> **WORK ORDER**
Which lines of the entries below run from the one holding "(** * Portfolio" to the one holding "repository): the request", inclusive? Set down exactly those lines and no others.

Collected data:
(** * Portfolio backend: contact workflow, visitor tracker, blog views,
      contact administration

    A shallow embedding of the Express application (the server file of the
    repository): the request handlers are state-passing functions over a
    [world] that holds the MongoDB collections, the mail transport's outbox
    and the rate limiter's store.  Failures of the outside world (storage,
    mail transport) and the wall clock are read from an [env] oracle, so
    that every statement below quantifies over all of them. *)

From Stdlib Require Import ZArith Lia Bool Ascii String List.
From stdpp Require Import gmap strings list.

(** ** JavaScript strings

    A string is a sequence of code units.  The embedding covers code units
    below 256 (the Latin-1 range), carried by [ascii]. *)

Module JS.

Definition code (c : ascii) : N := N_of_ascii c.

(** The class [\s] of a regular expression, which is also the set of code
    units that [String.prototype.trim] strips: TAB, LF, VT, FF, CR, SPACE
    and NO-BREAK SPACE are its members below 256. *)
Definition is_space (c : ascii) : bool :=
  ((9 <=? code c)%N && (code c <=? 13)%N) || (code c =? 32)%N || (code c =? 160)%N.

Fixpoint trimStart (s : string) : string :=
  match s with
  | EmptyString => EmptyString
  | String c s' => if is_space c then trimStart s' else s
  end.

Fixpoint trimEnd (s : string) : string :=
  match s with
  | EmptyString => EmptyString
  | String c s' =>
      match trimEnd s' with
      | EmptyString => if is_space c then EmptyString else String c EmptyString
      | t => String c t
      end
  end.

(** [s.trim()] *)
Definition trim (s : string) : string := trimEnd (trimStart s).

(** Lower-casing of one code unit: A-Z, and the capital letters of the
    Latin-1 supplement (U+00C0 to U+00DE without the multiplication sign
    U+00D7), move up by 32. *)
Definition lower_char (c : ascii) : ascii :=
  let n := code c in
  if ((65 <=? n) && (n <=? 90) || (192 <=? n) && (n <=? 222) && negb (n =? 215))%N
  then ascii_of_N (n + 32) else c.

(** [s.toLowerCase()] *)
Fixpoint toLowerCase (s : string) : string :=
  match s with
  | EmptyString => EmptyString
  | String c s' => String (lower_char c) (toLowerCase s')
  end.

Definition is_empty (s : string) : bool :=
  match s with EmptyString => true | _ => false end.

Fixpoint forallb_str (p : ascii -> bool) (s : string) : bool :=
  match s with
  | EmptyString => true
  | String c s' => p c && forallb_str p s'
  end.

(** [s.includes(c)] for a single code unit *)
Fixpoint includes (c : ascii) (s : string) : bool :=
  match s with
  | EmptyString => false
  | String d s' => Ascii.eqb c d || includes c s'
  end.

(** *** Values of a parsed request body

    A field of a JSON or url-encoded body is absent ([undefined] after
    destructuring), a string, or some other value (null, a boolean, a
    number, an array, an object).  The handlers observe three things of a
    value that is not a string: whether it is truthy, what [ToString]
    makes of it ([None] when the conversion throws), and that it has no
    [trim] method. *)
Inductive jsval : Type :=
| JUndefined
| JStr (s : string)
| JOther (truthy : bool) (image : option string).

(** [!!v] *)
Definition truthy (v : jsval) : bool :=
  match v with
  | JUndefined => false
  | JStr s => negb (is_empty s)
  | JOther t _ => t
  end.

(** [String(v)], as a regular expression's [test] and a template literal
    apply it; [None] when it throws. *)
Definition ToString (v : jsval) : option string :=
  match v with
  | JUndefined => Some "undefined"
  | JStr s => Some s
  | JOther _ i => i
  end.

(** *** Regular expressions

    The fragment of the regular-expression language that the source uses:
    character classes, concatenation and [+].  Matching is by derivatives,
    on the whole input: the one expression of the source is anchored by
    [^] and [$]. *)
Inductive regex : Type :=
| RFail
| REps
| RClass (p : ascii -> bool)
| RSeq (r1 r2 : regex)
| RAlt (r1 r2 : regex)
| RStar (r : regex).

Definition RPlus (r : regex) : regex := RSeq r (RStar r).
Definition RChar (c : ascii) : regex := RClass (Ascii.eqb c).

...

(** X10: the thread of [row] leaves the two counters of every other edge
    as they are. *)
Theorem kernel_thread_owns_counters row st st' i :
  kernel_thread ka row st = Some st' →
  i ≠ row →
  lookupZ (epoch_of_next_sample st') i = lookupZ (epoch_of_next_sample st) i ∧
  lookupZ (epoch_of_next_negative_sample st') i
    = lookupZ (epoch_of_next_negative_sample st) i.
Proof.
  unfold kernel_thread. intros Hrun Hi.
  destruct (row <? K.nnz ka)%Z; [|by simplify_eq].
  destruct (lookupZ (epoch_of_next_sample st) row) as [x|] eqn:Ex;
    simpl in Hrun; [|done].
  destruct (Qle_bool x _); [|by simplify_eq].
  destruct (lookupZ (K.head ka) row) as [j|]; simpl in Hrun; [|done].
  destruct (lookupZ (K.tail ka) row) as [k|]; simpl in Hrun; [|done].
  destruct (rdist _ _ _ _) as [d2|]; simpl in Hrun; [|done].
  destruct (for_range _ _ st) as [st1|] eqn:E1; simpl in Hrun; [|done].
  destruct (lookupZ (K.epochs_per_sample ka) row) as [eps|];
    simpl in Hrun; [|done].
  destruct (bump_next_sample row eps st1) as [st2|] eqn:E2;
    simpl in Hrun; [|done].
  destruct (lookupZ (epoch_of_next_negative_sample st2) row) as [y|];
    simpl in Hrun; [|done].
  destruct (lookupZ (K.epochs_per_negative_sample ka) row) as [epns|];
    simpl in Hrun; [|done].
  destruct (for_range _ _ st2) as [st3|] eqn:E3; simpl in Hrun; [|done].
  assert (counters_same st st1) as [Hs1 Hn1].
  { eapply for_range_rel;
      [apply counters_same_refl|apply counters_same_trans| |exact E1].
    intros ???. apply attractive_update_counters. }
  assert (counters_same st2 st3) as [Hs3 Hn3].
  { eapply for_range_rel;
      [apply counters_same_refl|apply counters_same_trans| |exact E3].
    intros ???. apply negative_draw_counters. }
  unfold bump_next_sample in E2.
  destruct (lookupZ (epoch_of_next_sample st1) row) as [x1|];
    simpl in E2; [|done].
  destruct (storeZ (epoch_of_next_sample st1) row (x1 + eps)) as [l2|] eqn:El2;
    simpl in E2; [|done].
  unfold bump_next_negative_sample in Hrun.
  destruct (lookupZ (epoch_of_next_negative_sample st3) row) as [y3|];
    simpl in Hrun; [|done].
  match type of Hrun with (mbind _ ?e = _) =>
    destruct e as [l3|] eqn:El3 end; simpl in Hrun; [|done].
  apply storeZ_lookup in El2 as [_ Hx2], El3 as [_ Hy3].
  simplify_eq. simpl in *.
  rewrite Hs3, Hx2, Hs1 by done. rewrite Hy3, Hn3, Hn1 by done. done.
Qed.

> **REPLY**
(** * Portfolio backend: contact workflow, visitor tracker, blog views,
      contact administration

    A shallow embedding of the Express application (the server file of the
    repository): the request handlers are state-passing functions over a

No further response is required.